Na początek kilka inspiracji z internetu:
Kilka lat temu sama stałam się szczęśliwą posiadaczką rockowej owieczki. Trochę przez przypadek, bo wesoła owca trzymająca kwiatek spadła i pękła "w nogach". Po sklejeniu został ślad, więc załapała się na kawałek skórki z ćwiekami, a kwiatek został zastąpiony przez gitarę.
Nie odmówiłam sobie również frajdy ozdobienia jajek twarzami muzyków z KISS. Takie pisanki miałam jakieś trzy lata temu. Niestety, gdzieś zaginęło mi oryginalne zdjęcie i został tylko wariant, który wysyłałam jako życzenia.

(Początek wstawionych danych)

(* ===== verification/WorkspaceController.v ===== *)
(** The workspace controller and verbs (internal/controller:
    workspace_controller.go, workspace_verbs.go).

    - [Workspaces]: adopting and committing revisions, the head, the retention of
      revisions, the reconcile that composes them, and the Fork and Revert verbs.
    - [WorkspaceFacts]: the head is the last of the revisions in order, its lineage
      is found whole, and retention deletes exactly what it should. *)
From S2P Require Import Prelude GoLib GoFs Scheduler Autoscale Gc Cas Wire Host Guarded Controller ClaimController.
#[local] Open Scope go_scope.

Module Workspaces.
Import Registry Chunk Kube Ctl Binding.

Definition ReasonWorkspaceReady : string := "WorkspaceReady".
Definition ReasonWorkspacePending : string := "WorkspacePending".
Definition ReasonWorkspaceDegraded : string := "WorkspaceDegraded".
Definition ReasonRevisionCommitted : string := "RevisionCommitted".
Definition ReasonRevisionPending : string := "RevisionPending".

(** ** The order of revisions *)

(** time.Before; the zero time is before every other. *)
Definition time_before (a b : time) : bool :=
  match a, b with
  | None, Some _ => true
  | Some x, Some y => x <? y
  | _, None => false
  end.

Definition rev_name (v : WorkspaceRevision) : string := Name (rv_meta v).
Definition revisionLess (a b : WorkspaceRevision) : bool :=
  let at_ := CreationTimestamp (rv_meta a) in
  let bt := CreationTimestamp (rv_meta b) in
  if bool_decide (at_ = bt) then String.ltb (rev_name a) (rev_name b) else time_before at_ bt.

Definition committedRevisions (revs : list WorkspaceRevision) : list WorkspaceRevision :=
  List.filter (fun v => String.eqb (rv_Phase (rv_status v)) WorkspaceRevisionCommitted) revs.

Definition headRevision (committed : list WorkspaceRevision) : option WorkspaceRevision :=
  match committed with
  | [] => None
  | v :: rest => Some (fold_left (fun head w => if revisionLess head w then w else head) rest v)
  end.

Definition headName (head : option WorkspaceRevision) : string :=
  match head with None => EmptyString | Some v => rev_name v end.

(** ** The lineage of the head *)

Definition by_name (committed : list WorkspaceRevision) : gmap string WorkspaceRevision :=
  fold_left (fun m v => <[rev_name v := v]> m) committed ∅.

Definition parent_name (v : WorkspaceRevision) : option string := rr_Revision <$> FromWorkspaceRevision (rv_spec v).

(** Out of fuel is [None]. *)
Fixpoint lineage (fuel : nat) (byName : gmap string WorkspaceRevision) (cur : option WorkspaceRevision) (protected : gset string)
  : option (gset string) :=
  match fuel with
  | O => None
  | S fuel =>
      match cur with
      | None => Some protected
      | Some v =>
          if bool_decide (rev_name v ∈ protected) then Some protected
          else
            let protected := {[ rev_name v ]} ∪ protected in
            match parent_name v with
            | None => Some protected
            | Some p => lineage fuel byName (byName !! p) protected
            end
      end
  end.
Definition headLineage (committed : list WorkspaceRevision) (head : option WorkspaceRevision) : option (gset string) :=
  lineage (length committed + 2) (by_name committed) head ∅.

(** ** Revisions *)

Definition with_rv_meta (f : ObjectMeta -> ObjectMeta) (v : WorkspaceRevision) : WorkspaceRevision :=
  mkRevision (f (rv_meta v)) (rv_spec v) (rv_status v).
Definition with_rv_phase (phase : string) (generation : Z) (c : Condition) (v : WorkspaceRevision) : WorkspaceRevision :=
  let s := rv_status v in
  mkRevision (rv_meta v) (rv_spec v)
    (mkRevisionStatus phase (DiffSummary s) (GitPushes s) (Gc.setCondition (rv_Conditions s) c).1 generation).

Definition owned_by_workspace (ws : Workspace) (v : WorkspaceRevision) : bool :=
  existsb (fun o => String.eqb (or_Kind o) "Workspace" && String.eqb (or_Name o) (Name (ws_meta ws))) (OwnerReferences (rv_meta v)).

(** Also the revision as the server returned it. *)
Definition adoptRevision (v : WorkspaceRevision) (ws : Workspace) : prog controller (res ctl_error WorkspaceRevision) :=
  let hasLabel := String.eqb (label WorkspaceLabel (rv_meta v)) (Name (ws_meta ws)) in
  let hasOwner := owned_by_workspace ws v in
  if hasLabel && hasOwner then mret (Ok v)
  else
    let m := with_labels (<[WorkspaceLabel := Name (ws_meta ws)]> (Labels (rv_meta v))) (rv_meta v) in
    match (if hasOwner then Some m else SetControllerReference (controller_ref "Workspace" (ws_meta ws)) m) with
    | None => mret (Err (EOwned (rev_name v)))
    | Some m => Patch KRevision v (with_rv_meta (fun _ => m) v) false
    end.

Section workspaces.
(** The %q of a name; the memory adapter, when there is one. *)
Variable quoted : string -> string.
Variable memory : option Hooks.

(** The message of a broken edge. *)
Definition validateLineage (v : WorkspaceRevision) : prog controller (res string unit) :=
  match FromWorkspaceRevision (rv_spec v) with
  | None => mret (Ok tt)
  | Some src =>
      p ← Get KRevision (Namespace (rv_meta v)) (rr_Revision src);
      mret (match p with
            | Err _ => Err ("fromWorkspaceRevision references revision " +:+ quoted (rr_Revision src) +:+ " which does not exist")
            | Ok parent =>
                if negb (String.eqb (rv_WorkspaceRef (rv_spec parent)) (rr_Workspace src)) then
                  Err ("fromWorkspaceRevision parent " +:+ quoted (rr_Revision src) +:+ " belongs to workspace "
                         +:+ quoted (rv_WorkspaceRef (rv_spec parent)) +:+ ", not the referenced " +:+ quoted (rr_Workspace src))
                else Ok tt
            end)
  end.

Gitara również wmieszała się w świątecznie dekoracje:
Ozdób z motorem na te święta póki co nie mam (na Boże Narodzenie mam bombkę w kształcie motoru), za to motor był motywem przewodnim dzisiejszego spaceru z bratankiem Oskarkiem. Jego entuzjazm na widok tej maszyny był ogromny.
A tutaj przejażdżka na "małym motorze" (tak go Oskarek nazwał). :)
I chwila, kiedy nie robię zdjęć:
I z cyklu "mała rzecz a cieszy". Dołączony do Whiskasa kotek na komórkę dostarczył mi duuużo radości. :)
- kurtka -Tally Weil
- spódnica -Orsay
- torebka -kupiona na Allegro.pl +DIY (dodałam ćwieki)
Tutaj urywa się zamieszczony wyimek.